Coralline slid aside and away, without a word to her mother or Sepia. She placed her now-empty decanter on a passing waiter’s tray and snatched up another decanter of parasol wine. Swerving around a corner of the Mansion, she found herself behind it. There was no one there. She saw only juvenile red crabs skittering among the pebbles and a common cuttlefish propelling itself upward by its frilly fin, camouflaged partially by its zebra-like stripes. Relieved to find herself alone for the first time all morning, Coralline leaned against the wall, closed her eyes, and shifted up and down sharply, feeling a pleasure-pain from scratching her sequined back against the smooth black shale.

Love is a farce, Rhodomela had said. Perhaps the master apothecary was right, Coralline thought now. After all, Ecklon still wasn’t here, long after all the guests had arrived, all the guests except Rosette—Coralline’s eyes flew open. Ecklon was likely somewhere in the Mansion. If he was with Rosette, Coralline might be able to catch him red-handed by peeking through the windows. If he was cheating on her, it would be better for her to know it now, so that she could leave him—though the thought of leaving him made her heart feel like it would shatter into a million pieces. . . . Could she bear to see him cheating on her? No, but she had to know.

He wasn’t the only one who could be a detective.

She shifted to the nearest window, along the bottom left of the first story. The room was a guest bedroom, and it was empty. Her tailfin flicking ever so gently, she crept toward the window next to the first—its shutters were drawn. She continued on to the next window, and the next. Half of the Mansion’s windows were open, featuring guest bedrooms or spacious armoires, and the other half were shuttered.

But then, there! Through a window on the third story, she saw him. He wasn’t alone.

A few clouds had gathered overhead, softening the glare of the sun, dampening the day.

His hands on his hips, Izar continued to stand where he had all morning, in the shadow of the derrick. Men bustled about Dominion Drill I all around him, making him think of bees buzzing about a hive.

Their sun-roasted faces bent to the equipment in concentration, they anchored the drillship in Zone Ten, the site of the oil drill today. In Ocean Dominion’s map of the Atlantic, neat squares divided the entire ocean from north to south pole. Izar had chosen Zone Ten for this day because Ocean Dominion had done little in the area in recent years, except for a coral reef dynamite blast about seven months ago—a failed project in which they’d caught few fish, but a merman’s hand.

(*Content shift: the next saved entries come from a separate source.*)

(* ===== verification/MysqlProps.v ===== *)
(** * Properties of the MySQL driver

    The rows of a query without parameters, and the statements of queries with
    parameters.  The witnesses run on a server that keeps count of what it
    handed out. *)

From S2P Require Import Prelude Types Mem Strbuf CLib ServerDsn Dialect Hash Model Backend Query.
From S2P Require Import Builder BuilderSpec QuerySpec Tx Result ResultSpec Core CoreProps StmtCache.
From S2P Require Import DriverState DriverSpec Reading Mysql MysqlQuery MysqlReuse.

Section properties.
Context {D T R X L : Type} `{!MySQL D T R L} `{!MysqlSpec D T R L}.
#[local] Abbreviation S := (proc D (stmts T) X L).
Implicit Types (w : world S) (t : T).

(** Every value is read as the type of its column says. *)
Lemma fields_typed fs row :
  length row = length fs -> Forall2 has_type (column_types fs) (row_values fs row).
Proof.
  unfold column_types, row_values. revert row. induction fs as [|f fs IH]; intros [|c row] Hl; try done.
  injection Hl as Hl. constructor; [|by apply IH]. destruct c as [bs|]; [|done]. cbn.
  by destruct (field_type_cases (mf_type f)) as [->|[->|[->| ->]]].
Qed.

Lemma rows_typed hp fs rows res :
  Forall (fun row => length row = length fs) rows -> holds_rows hp fs rows res -> typed_result hp res.
Proof.
  intros Hlen [_ Ht Hr _]. unfold typed_result. rewrite Ht. apply Forall_lookup. intros i vs Hi.
  destruct (Forall2_lookup_r _ _ _ _ _ Hr Hi) as (xs & Hxs & Hok).
  apply list_lookup_fmap_Some in Hxs as (row & -> & Hrow). eapply row_reads_typed; [exact Hok|].
  apply fields_typed. by eapply Forall_lookup_1 in Hlen.
Qed.

(** C28: [corm_mysql_query] without parameters returns what the server answered.
    When the statement fails CORM_ERR_BACKEND comes back, when it has no rows
    CORM_OK with no object; memory is as it was.  Otherwise there is a new object
    that owns exactly the texts and blobs of its rows, whose columns have the
    names and types of the fields and in which every cell can be read as a value
    of its column's type, namely the one its text denotes; all rows were fetched
    and the stored result was freed. *)
Theorem mysql_query_answer sql c h w :
  plenty w -> heap_wf w -> p_db (w_db w) = Some c -> c_conn c = Some h ->
  let '(rc, l1) := mysql_query h sql (p_env (w_db w)) in
  exists e out w', corm_mysql_query sql [] w = Ret (e, out) w' /\
    if rc =? 0 then
      e = CORM_OK /\
      let '(o, l2) := mysql_store_result h l1 in
      match o with
      | None => out = None /\ w_heap w' = w_heap w /\ p_env (w_db w') = l2
      | Some r => exists lo res l3, out = Some lo /\ result_at w' lo res (w_heap w) /\
          holds_rows (w_heap w') (mysql_fetch_fields r l2) (rows_left r l2) res /\
          typed_result (w_heap w') res /\
          rows_left r l3 = [] /\ p_env (w_db w') = (mysql_free_result r l3).2
      end
    else e = CORM_ERR_BACKEND /\ out = None /\ w_heap w' = w_heap w /\ p_env (w_db w') = l1.
Proof.
  intros Hp Hwf Hc Hh. destruct (mysql_query h sql _) as [rc l1] eqn:Eq.
  set (w1 := set_db (set_lib l1 (w_db w)) w).
  assert (E : corm_mysql_query sql [] w = (if negb (rc =? 0) then
      set_conn_error h;; mret (CORM_ERR_BACKEND, None) else mysql_simple_query h) w1).
  { unfold corm_mysql_query, get_conn. rewrite bind_assoc, (bind_Ret _ _ _ _ _ (get_corm_ok w c Hc)).
    rewrite bind_ret_l, Hh, bind_deref_Some, (bind_Ret _ _ _ _ _ (lib_ok _ w)), Eq. done. }
  rewrite E. clear E. destruct (rc =? 0); cbn [negb].
  - destruct (mysql_store_result h l1) as [[r|] l2] eqn:Es.
    + destruct (simple_query_ok h r w1 Hp Hwf) as (lo & res & w' & l3 & E & Hat & Hrows & Hleft & Henv);
        change (p_env (w_db w1)) with l1 in *; rewrite Es in *; [done|].
      exists CORM_OK, (Some lo), w'. split; [exact E|]. split; [done|]. exists lo, res, l3.
      split_and!; try done. eapply rows_typed; [|exact Hrows].
      destruct (store_result_law h l1 r) as (_ & _ & _ & Hlen); [by rewrite Es|]. by rewrite Es in Hlen.
    + exists CORM_OK, None, (set_db (set_lib l2 (w_db w1)) w1). split; [|done].
      unfold mysql_simple_query. rewrite (bind_Ret _ _ _ _ _ (lib_ok _ w1)).
      change (p_env (w_db w1)) with l1. by rewrite Es.
  - exists CORM_ERR_BACKEND, None. unfold set_conn_error, corm_set_err_msg. rewrite bind_assoc.
    assert (Ea : ask (mysql_error h) w1 = Ret (mysql_error h l1) w1) by done.
    rewrite (bind_Ret _ _ _ _ _ Ea), (bind_Ret _ _ _ _ _ (upd_corm_ok w1 c _ Hc)). by eexists.
Qed.

(** C40: a query with parameters leaves a closed statement behind.  Whatever the
    server does, when [corm_mysql_query] with parameters returns and the cache
    holds a statement for its text, this statement was closed; the next query or
    execution of the same text with parameters uses it, which is undefined. *)
Theorem mysql_requery_after_close sql ps ps' r t w w' :
  ps <> [] -> ps' <> [] ->
  corm_mysql_query sql ps w = Ret r w' -> cached_stmt sql (w_db w') = Some t ->
  mysql_stmt_live t (p_env (w_db w')) = false /\
  corm_mysql_query sql ps' w' = Stuck /\ mysql_exec sql ps' w' = Stuck.
Proof.
  intros Hps Hps' E Ht. unfold corm_mysql_query in E. apply bind_inv in E as (h & w1 & _ & E).
  destruct ps as [|v ps]; [done|].
  apply query_closes in E as (e & o & w2 & E2 & Hcached & Hdead). rewrite Hcached in Ht.
  pose proof (prepared_inv _ _ _ _ _ _ _ E2 Ht) as ->.
  split; [by apply Hdead|]. apply (dead_statement sql t); [done|congruence|by apply Hdead].
Qed.
End properties.

(** ** A server *)

(** The statements handed out so far, those that were closed, and the rows of
    the stored result, if there is one. *)
Record my_server : Type := MyServer {
  my_next : nat;
  my_closed : list nat;
  my_rows : option (list (list (option (list ascii))))
}.

Definition my_table : list (list (option (list ascii))) :=
  [[Some (list_ascii_of_string "42"); Some (list_ascii_of_string "hello")];
   [Some (list_ascii_of_string "-7"); None]].

Definition my_fields : list mysql_field :=
  [MysqlField "id" MYSQL_TYPE_LONGLONG 0; MysqlField "name" MYSQL_TYPE_STRING 0].

Definition my_left (l : my_server) : list (list (option (list ascii))) := default [] (my_rows l).

(** A row in the binary protocol. *)
Definition my_cells (row : list (option (list ascii))) : list mysql_cell :=
  zip_with (fun f c =>
    match c with
    | None => MysqlCell true 0 []
    | Some bs =>
        if mf_type f =? MYSQL_TYPE_LONGLONG
        then MysqlCell false 8 (le_bytes 8 (wrap_u64 (strtoll (cell_text bs))))
        else MysqlCell false (Z.of_nat (length bs)) (bs ++ [NUL])
    end) my_fields row.

#[export] Instance my_mysql : MySQL unit nat unit my_server := {|
  mysql_init l := (Some tt, l);
  mysql_connect_timeout _ _ l := (0, l);
  mysql_real_connect _ _ _ _ _ _ l := (true, l);
  mysql_error _ _ := "syntax error";
  mysql_close _ l := (tt, l);
  mysql_ping _ l := (0, l);
  mysql_query _ sql l := (if String.eqb sql "ERROR" then 1 else 0, l);
  mysql_insert_id _ _ := 1;
  mysql_affected_rows _ _ := 1;
  mysql_real_escape_string _ s _ := s;
  mysql_store_result _ l := (Some tt, MyServer (my_next l) (my_closed l) (Some my_table));
  mysql_res_live _ l := match my_rows l with Some _ => true | None => false end;
  mysql_res_rows _ l := length (my_left l);
  mysql_num_fields _ _ := 2;
  mysql_num_rows _ l := Z.of_nat (length (my_left l));
  mysql_fetch_fields _ _ := my_fields;
  mysql_fetch_row _ l :=
    (hd_error (my_left l), MyServer (my_next l) (my_closed l) (tail <$> my_rows l));
  mysql_free_result _ l := (tt, MyServer (my_next l) (my_closed l) None);
  mysql_stmt_init _ l := (Some (my_next l), MyServer (Datatypes.S (my_next l)) (my_closed l) (my_rows l));
  mysql_stmt_live t l := negb (existsb (Nat.eqb t) (my_closed l));
  mysql_stmt_rows _ l := length (my_left l);
  mysql_stmt_prepare _ _ l := (0, l);
  mysql_stmt_error _ _ := "error";
  mysql_stmt_close t l := (0, MyServer (my_next l) (t :: my_closed l) (my_rows l));
  mysql_stmt_bind_param _ _ l := (0, l);
  mysql_stmt_execute _ l := (0, MyServer (my_next l) (my_closed l) (Some my_table));
  mysql_stmt_insert_id _ _ := 1;
  mysql_stmt_affected_rows _ _ := 1;
  mysql_stmt_result_metadata _ l := (Some tt, l);
  mysql_stmt_store_result _ l := (0, l);
  mysql_stmt_num_rows _ l := Z.of_nat (length (my_left l));
  mysql_stmt_bind_result _ _ l := (0, l);
  mysql_stmt_fetch _ l :=
    let l' := MyServer (my_next l) (my_closed l) (tail <$> my_rows l) in
    match my_left l with [] => (100, [], l') | row :: _ => (0, my_cells row, l') end
|}.

#[export] Instance my_spec : MysqlSpec unit nat unit my_server.
Proof.
  refine {| rows_left _ l := my_left l |}.
  - intros h l r _. cbn. repeat split. by repeat constructor.
  - intros r l. cbn. unfold my_left. destruct (my_rows l) as [[|row rows]|]; done.
  - intros r l. cbn. done.
  - intros t l. cbn. by rewrite Nat.eqb_refl.
Defined.

Definition my_world : world (proc unit (stmts nat) unit my_server) :=
  World [] ∅ 1%positive
    (Proc (Some (Corm (Some tt) CORM_DEFAULT_CONFIG registry_zero CORM_OK "" "" 0 0 None
                   (Some (Stmts 4 [] true)) 0))
      [] (fun _ => (0, 0)) 0 (MyServer 0 [] None)).

Lemma mysql_query_answer_witness :
  exists e out w', corm_mysql_query "SELECT * FROM t" [] my_world = Ret (e, out) w' /\
    e = CORM_OK /\ exists lo res l3, out = Some lo /\ result_at w' lo res ∅ /\
      holds_rows (w_heap w') my_fields my_table res /\ typed_result (w_heap w') res /\
      my_left l3 = [] /\ p_env (w_db w') = MyServer (my_next l3) (my_closed l3) None.
Proof.
  refine (mysql_query_answer "SELECT * FROM t"
    (Corm (Some tt) CORM_DEFAULT_CONFIG registry_zero CORM_OK "" "" 0 0 None
      (Some (Stmts 4 [] true)) 0) tt my_world _ _ _ _).
  - reflexivity.
  - intros l [b Hl]. cbn in Hl. by rewrite lookup_empty in Hl.
  - reflexivity.
  - reflexivity.
Defined.

Definition by_id : string := "SELECT * FROM t WHERE id < ?".
Definition param_100 : list corm_value := [Value CORM_INT false (UInt 100)].

(** What the first query by [by_id] leaves. *)
Definition after_query : world (proc unit (stmts nat) unit my_server) :=
  match corm_mysql_query by_id param_100 my_world with Ret _ w => w | Stuck => my_world end.

Lemma mysql_requery_after_close_witness :
  corm_mysql_query by_id param_100 my_world = Ret (CORM_OK, Some 1%positive) after_query /\
  (mysql_stmt_live 0%nat (p_env (w_db after_query)) = false /\
   corm_mysql_query by_id param_100 after_query = Stuck /\ mysql_exec by_id param_100 after_query = Stuck).
Proof.
  assert (E : corm_mysql_query by_id param_100 my_world = Ret (CORM_OK, Some 1%positive) after_query)
    by (vm_compute; reflexivity).
  split; [exact E|].
  apply (mysql_requery_after_close by_id param_100 param_100 (CORM_OK, Some 1%positive) 0%nat my_world).
  - discriminate.
  - discriminate.
  - exact E.
  - vm_compute. reflexivity.
Defined.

Through a borehole in the moonpool on the base of the hull, four men lowered a riser into the water, a high-tension steel pipe with a diameter of close to two feet. The eight hands of the four men moved with the symmetric collaboration of a spider’s legs. Machines aboard Dominion Drill I shrieked and shouted as the riser powered deeper and deeper into the ocean. Many men wore earmuffs to block out the racket, but Izar didn’t mind it. Despite the clamor aboard, the penetration into the ocean floor would be smooth and soundless below; he’d designed it that way, to reduce the possibility of interference from merpeople.